Com 102 barracos condenados, morro da Tijuca ainda é habitado

Bananal pode desabar, segundo prefeitura, que não sabe quando fará remoção; agentes não [br]visitam local desde 2009

Gabriela Moreira, O Estado de S.Paulo

09 Abril 2010 | 00h00

Entre as 130 favelas que, segundo a prefeitura do Rio, correm risco de desabar, está o Morro do Bananal, na Tijuca, zona norte. O local tem 102 barracos, todos condenados. Apesar do risco iminente e de constar da lista de remoção, a comunidade não recebe a visita de representantes do município desde o ano passado.

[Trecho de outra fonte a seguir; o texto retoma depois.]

(** Every entry of every pack is the object its row names. *)
Record honest_packs : Prop := {
  hp_oid : forall s p r, cat s p = Some r -> oid_ok hk s;
  hp_kind : forall s p r, cat s p = Some r -> exists k data, content s = Some (k, data) /\ ob_kind r = git_kind k /\ ob_size r = Z.of_nat (length data);
  hp_entry : forall s p r o kd, cat s p = Some r -> object (key_pack repo p) = Some o ->
    decode_entry (slice o (ob_offset r) (ob_len r)) = Ok kd -> content s = Some kd
}.
(** An id that names an object names one of this kind. *)
Definition is_a (k : Kind) (x : string) : Prop := forall k' data, content x = Some (k', data) -> k' = k.
(** git's object model: what an object points at has the kind it says. *)
Record well_typed : Prop := {
  wt_commit : forall c data, content c = Some (Commit, data) ->
    (forall t, commit_tree_id hk data = Ok t -> is_a Tree t) /\ Forall (is_a Commit) (commit_parent_ids hk data);
  wt_tree : forall t data e, content t = Some (Tree, data) -> Ok e ∈ tree_refs hk data ->
    match te_mode e with MTree => is_a Tree (te_oid e) | MBlob => is_a Blob (te_oid e) | MCommit => is_a Commit (te_oid e) end;
  wt_tag : forall t data k x, content t = Some (Tag, data) -> tag_ref hk data = Ok (k, x) -> is_a k x
}.
Definition links (x : string) : list string :=
  match content x with
  | Some (k, data) => match extract_links k data hk with Ok l => l | Err _ => [] end
  | None => []
  end.
(** The links a shallow boundary leaves: a commit on it keeps its tree only. *)
Definition kept_links (bound : list string) (x : string) : list string :=
  match content x with
  | Some (Commit, data) => if bool_decide (x ∈ bound) then match commit_tree_id hk data with Ok t => [t] | Err _ => [] end else links x
  | _ => links x
  end.
Definition cut_links (bound : list string) (x y : string) : Prop := y ∈ kept_links bound x.
Definition reach (roots : list string) (x : string) : Prop := exists r, r ∈ roots /\ rtc (fun a b => b ∈ links a) r x.

Context (HP : honest_packs) (WT : well_typed) (a : Ask).
(** The tags of the repository, at one time or another. *)
Context (tags : string -> Prop).
(** The others keep the catalog, and what the request needs. *)
Record sound (d : Db) : Prop := {
  sd_fits : fits cat d;
  sd_live : forall x, reach (ak_wants a) x -> live_sha d x;
  sd_names : forall r t, r ∈ refs_tags d -> oid_from_hex r.1 = Some t -> tags t
}.
Context (OS : forall w d, sound d -> sound (others w d).2).
(** What may be sent: what the ids of the request reach, of the tags among it the wanted
    ones only; and when the client asks for them, those tags. *)
Definition asked (x : string) : Prop :=
  (reach (ak_wants a ++ ak_shallow a) x /\ forall data, content x = Some (Tag, data) -> x ∈ ak_wants a)
  \/ (ak_include_tag a = true /\ tags x).
Lemma reach_named x : reach (ak_wants a) x -> reach (ak_wants a ++ ak_shallow a) x.
Proof. intros (r & Hr & Hx). exists r. split; [apply elem_of_app; by left|done]. Qed.
Lemma want_asked x : x ∈ ak_wants a -> asked x.
Proof. intros Hx. left. split; [|done]. apply reach_named. by exists x. Qed.
Lemma kind_asked k x : k <> Tag -> is_a k x -> reach (ak_wants a ++ ak_shallow a) x -> asked x.
Proof. intros Hk Hx Hr. left. split; [done|]. intros data Hd. destruct Hk. symmetry. by eapply Hx. Qed.

(** ** The state of the walk *)

Abbreviation Fs := (Fs W).
Abbreviation FM := (M Fs Error).
Definition mem_ok (m : MemFind) : Prop := forall id kd, mf_objs m !! id = Some kd -> content id = Some kd.
Record inv (bd : list string * list string) (ids : list string) (s : Fs) : Prop := {
  iv_db : sound (fs_db W s);
  iv_marks : marks cat ids (fs_set W s);
  iv_len : ss_hash_len (fs_set W s) = hash_len hk;
  iv_ids : Forall (fun x => oid_ok hk x /\ asked x) ids;
  iv_mem : mem_ok (fs_mem W s);
  iv_bounds : (ss_shallow (fs_set W s), ss_unshallow (fs_set W s)) = bd
}.
(** At least [l] is marked. *)
Definition got (bd : list string * list string) (l : list string) (s : Fs) : Prop := exists ids, inv bd ids s /\ forall x, x ∈ l -> x ∈ ids.

Lemma mem_default_ok : mem_ok mem_default.
Proof. intros id kd. unfold mem_default. cbn. by rewrite lookup_empty. Qed.
Lemma got_mem bd l m s : mem_ok m -> got bd l s -> got bd l (with_mem W m s).
Proof. intros Hm (ids & [] & Hl). exists ids. by split. Qed.
Lemma got_dw bd l d w s : sound d -> got bd l s -> got bd l (with_dw W d w s).
Proof. intros Hd (ids & [] & Hl). exists ids. by split. Qed.
Lemma got_sub bd l l' s : (forall x, x ∈ l' -> x ∈ l) -> got bd l s -> got bd l' s.
Proof. intros Hs (ids & Hi & Hl). exists ids. split; [done|auto]. Qed.
Lemma got_db bd l s : got bd l s -> sound (fs_db W s).
Proof. by intros (ids & [] & _). Qed.
Lemma got_mem_ok bd l s : got bd l s -> mem_ok (fs_mem W s).
Proof. by intros (ids & [] & _). Qed.
(** The others run during an await, whatever it answers. *)
Lemma awaiting_got {A} bd l (m : FM A) (Q : A -> Prop) :
  pc (got bd l) m (fun x s => got bd l s /\ Q x) -> (forall s, got bd l s -> got bd l (m s).1) ->
  pc (got bd l) (awaiting W others m) (fun x s => got bd l s /\ Q x).
Proof.
  intros Hm Hs s Hg. specialize (Hm s Hg). specialize (Hs s Hg). unfold awaiting.
  destruct (m s) as [s1 [x|e]]; cbn in *; [|done]. destruct Hm as [Hg1 HQ]. split; [|done].
  apply got_dw; [|done]. apply OS. by eapply got_db.
Qed.

(** ** Lookups *)

Definition looked (id : string) (l : option ObjLoc) : Prop :=
  match l with Some loc => place cat id loc | None => ~ reach (ak_wants a) id end.
Lemma lookup_looked d id l : sound d -> lookup_one d id = Ok l -> looked id l.
Proof.
  intros [F Hl _] E. destruct l as [loc|]; [by eapply lookup_place|]. intros Hr. apply Hl in Hr as (p & [r Hr] & Hp).
  unfold lookup_one in E. destruct (live_rows d id) as [|kv rest] eqn:El; [|by destruct (row_loc _ _)].
  assert (((id, p), r) ∈ live_rows d id) as Hin by (by apply live_rows_spec). rewrite El in Hin. by apply elem_of_nil in Hin.
Qed.
Lemma pure_db {A} bd l (m : DoM A) (Q : A -> Prop) :
  (forall d, (m d).1 = d) -> (forall d x, sound d -> (m d).2 = Ok x -> Q x) ->
  pc (got bd l) (on_db W m) (fun x s => got bd l s /\ Q x).
Proof.
  intros Hd HQ s Hg. unfold on_db. specialize (Hd (fs_db W s)). specialize (HQ (fs_db W s)).
  destruct (m (fs_db W s)) as [d1 [x|e]]; cbn in *; [|done]. subst d1. split; [|apply HQ; [by eapply got_db|done]].
  apply got_dw; [by eapply got_db|done].
Qed.
Lemma db_got {A} bd l (m : DoM A) (Q : A -> Prop) :
  pc sound m (fun x d => sound d /\ Q x) -> pc (got bd l) (on_db W m) (fun x s => got bd l s /\ Q x).
Proof.
  intros Hm s Hg. specialize (Hm _ (got_db _ _ _ Hg)). unfold on_db. destruct (m (fs_db W s)) as [d [x|e]]; [|done]. destruct Hm. split; [|done].
  by apply got_dw.
Qed.
Lemma lookup_got bd l ids : pc (got bd l) (on_db W (index_lookup ids)) (fun ls s => got bd l s /\ Forall2 looked ids ls).
Proof.
  apply pure_db; [done|]. intros d ls Hs E. cbn in E. apply collect_Forall2 in E. eapply Forall2_impl; [exact E|].
  cbn. intros id x. by apply lookup_looked.
Qed.
Lemma located_got bd l ids : pc (got bd l) (on_db W (located ids)) (fun ls s => got bd l s /\ map fst ls = ids /\ Forall (fun e => place cat e.1 e.2) ls).
Proof.
  apply (pure_db _ _ _ (fun ls => map fst ls = ids /\ Forall (fun e => place cat e.1 e.2) ls)).
  - intros d. unfold located, mbind, M_bind, index_lookup, lift. cbn. by destruct (collect (lookup_one d) ids).
  - intros d ls Hs E. unfold located, mbind, M_bind, index_lookup, lift in E. cbn in E.
    destruct (collect (lookup_one d) ids) as [os|] eqn:Ec; [|done]. apply collect_Forall2 in Ec, E.
    revert ls E. induction Ec as [|id o ids os Ho Ec IH]; intros ls E; inversion E as [|? y ? ys Hy Hys]; subst; [done|].
    cbn in Hy. destruct o as [loc|]; [|done]. injection Hy as <-. destruct (IH _ Hys) as [Em Hf]. cbn. rewrite Em. split; [done|].
    constructor; [|done]. apply (lookup_looked _ _ _ Hs Ho).
Qed.
Lemma known_got bd l ids : pc (got bd l) (on_db W (known ids)) (fun ks s => got bd l s /\ (forall x, x ∈ ks -> x ∈ ids)).
Proof.
  apply (pure_db _ _ _ (fun ks => forall x, x ∈ ks -> x ∈ ids)).
  - intros d. unfold known, mbind, M_bind, index_lookup. cbn. by destruct (collect (lookup_one d) ids).
  - intros d ks Hs E. unfold known, mbind, M_bind, index_lookup in E. cbn in E.
    destruct (collect (lookup_one d) ids) as [os|]; [|done]. injection E as <-. intros x (y & <- & [Hy _]%elem_of_filter_b)%elem_of_map.
    destruct y as [y o]. by apply elem_of_zip_l in Hy.
Qed.

(** ** Marks *)

Lemma mark_got bd l id loc : place cat id loc -> asked id -> pc (got bd l) (mark W id loc) (fun _ => got bd (id :: l)).
Proof.
  intros Hp Ha s (ids & [I1 I2 I3 I4 I5 I6] & Hl). unfold mark. destruct (mark_with _ _ _ _) as [x|e] eqn:E; [|done].
  exists (ids ++ [id]). split.
  - pose proof (marks_mark _ CG _ _ _ _ _ _ I2 Hp E) as Hm. destruct Hp as (r & Hc & _).
    assert (ss_hash_len x = ss_hash_len (fs_set W s) /\ (ss_shallow x, ss_unshallow x) = (ss_shallow (fs_set W s), ss_unshallow (fs_set W s))) as [E1 E2].
    { unfold mark_with in E. destruct (_ !! _); [by apply rbind_ok in E as (ps & _ & [= <-])|].
      destruct (pack_meta _ _); [|destruct (_ && _); [by injection E as <-|done]].
      destruct (push_slice _ _ _ _ _) as [[ps bp] i]. by apply rbind_ok in E as (ps' & _ & [= <-]). }
    split; cbn; [done|done|congruence| |done|congruence]. apply Forall_app. split; [done|].
    constructor; [split; [by eapply (hp_oid HP)|done]|constructor].
  - intros x0 [->|Hx]%elem_of_cons; apply elem_of_app; [right; by left|left; auto].
Qed.
(* ===== verification/JanitorGaps.v ===== *)
(** * Where the janitor differs from what it says

    A prefix that outlasts the pages of one slice counts as swept, and a push is
    expired and swept by the same slice. *)
From S2P Require Import Prelude Errors Text Db Scope Jobs Cohort GcBase Compact Refs Push PushFacts Writer Janitor JanitorFacts.
Open Scope Z_scope.

Section Gaps.
Context {PF : Platform} {W : Type} {RA : R2Admin W}.
Context (charge1 : W -> W * result Error unit) (clock : W -> Z) (spent : W -> bool) (others : W -> Db -> W * Db) (now : Z).
Abbreviation Jn := (Jn W).

(** ** Prefixes of more than eight pages *)

(** Each of the next [pages] pages is listed and deleted, and says that there is
    more. *)
Fixpoint runs_out (pages : nat) (prefix : string) (cur : option string) (s : Jn) : bool :=
  match pages with
  | O => true
  | S n =>
      negb (spent (jn_w W s)) &&
      match jworld W charge1 s with
      | (s1, Ok _) =>
          match jawait W others (list_page prefix cur) s1 with
          | (s2, Ok (Ok pg)) =>
              match pg_next pg with
              | Some c =>
                  if bool_decide (pg_keys pg = []) then runs_out n prefix (Some c) s2
                  else match jworld W charge1 s2 with
                       | (s3, Ok _) => match jdelete W others (pg_keys pg) s3 with (s4, Ok (Ok _)) => runs_out n prefix (Some c) s4 | _ => false end
                       | _ => false
                       end
              | None => false
              end
          | _ => false
          end
      | _ => false
      end
  end.
Lemma runs_out_swept pages prefix cur fails s : runs_out pages prefix cur s = true ->
  exists s', sweep_pages W charge1 spent others pages prefix cur fails s = (s', Ok (true, fails)).
Proof.
  revert cur s. induction pages as [|n IH]; intros cur s; [intros _; by exists s|]. cbn [runs_out sweep_pages]. unfold jspent, gets, mbind, M_bind.
  destruct (spent _); [done|]. destruct (jworld W charge1 s) as [s1 [u|]]; [|done]. cbn [negb andb].
  destruct (jawait W others (list_page prefix cur) s1) as [s2 [[pg|]|]]; [|done..]. destruct (pg_next pg) as [c|]; [|done].
  destruct (bool_decide (pg_keys pg = [])); [apply IH|].
  destruct (jworld W charge1 s2) as [s3 [u'|]]; [|done]. destruct (jdelete W others (pg_keys pg) s3) as [s4 [[u''|]|]]; [|done..].
  apply IH.
Qed.
(* ===== verification/Purge.v ===== *)
(** * Deleting a repository

    [server/src/jobs/purge.rs]: the slices page through everything the repository has
    in R2, with their place in the job's cursor, and the last one wipes its tables and
    its storage behind one more look at the lease.  The object's input gate holds the
    others back while its own storage works; R2 does not. *)
From S2P Require Import Prelude Errors Text Db Scope Jobs Cohort GcBase Compact Refs Push Writer Janitor.
Open Scope Z_scope.

(** [DELETE FROM] each of the tables named. *)
Definition wipe_tables (d : Db) : Db :=
  on_objects (fun _ => ∅) (on_packs (fun _ => ∅) (on_pushes (fun _ => ∅) (on_refs (fun _ => ∅) (on_reflog (fun _ => [])
    (on_tokens (fun _ => ∅) (on_pins (fun _ => ∅) (on_protected (fun _ => ∅) (on_parents (fun _ => ∅) (on_events (fun _ => [])
      (on_rate (fun _ => ∅) (on_meta (fun _ => ∅) d))))))))))).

Parte da favela está sem energia por causa do desabamento de uma encosta na terça-feira. A terra acumula no entorno e grandes pedras estão soltas, colocando em risco toda a comunidade. "Passamos a noite toda ligando para a Defesa Civil, mas não conseguimos falar. Nós estamos tentando limpar o que podemos, mas somos poucos e não temos máquinas", disse o presidente da Associação de Moradores do Bananal, Edmilson da Conceição Carlos, de 38 anos.

Desde que o relatório foi divulgado, a comunidade passou por dois grandes temporais. Nascida no morro, Simone Alves, de 35 anos, disse que a situação tem ficado pior a cada chuva. "A prefeitura já identificou que estamos sob risco, mas não dizem quando vão começar a remover as casas. Sei que eu e minha família estamos correndo risco, mas sem ajuda não temos para onde ir. Todos os meus parentes moram aqui", reclama.

O pedreiro Edson Francisco Carlos, de 51 anos, gaba-se do reforço que fez em sua casa, onde mora com mais sete pessoas. "Aí para cima tem risco, mas a minha casa não cai. Moro aqui há 51 anos e nunca desabou. Eu reforcei a estrutura fixando a base na pedra", explica ele. Toda a comunidade tem a mesma estrutura. As casas são fixadas na pedra.

A estudante Dailayne Gomes vê riscos na estrutura. "O problema é se as pedras rolarem", diz a jovem, questionando sobre a decisão de remover as casas da comunidade. "Se formos para um lugar pior eu não quero."

A Secretaria Municipal de Habitação disse que as casas em situação de risco serão removidas até 2012, mas não informou o cronograma das remoções.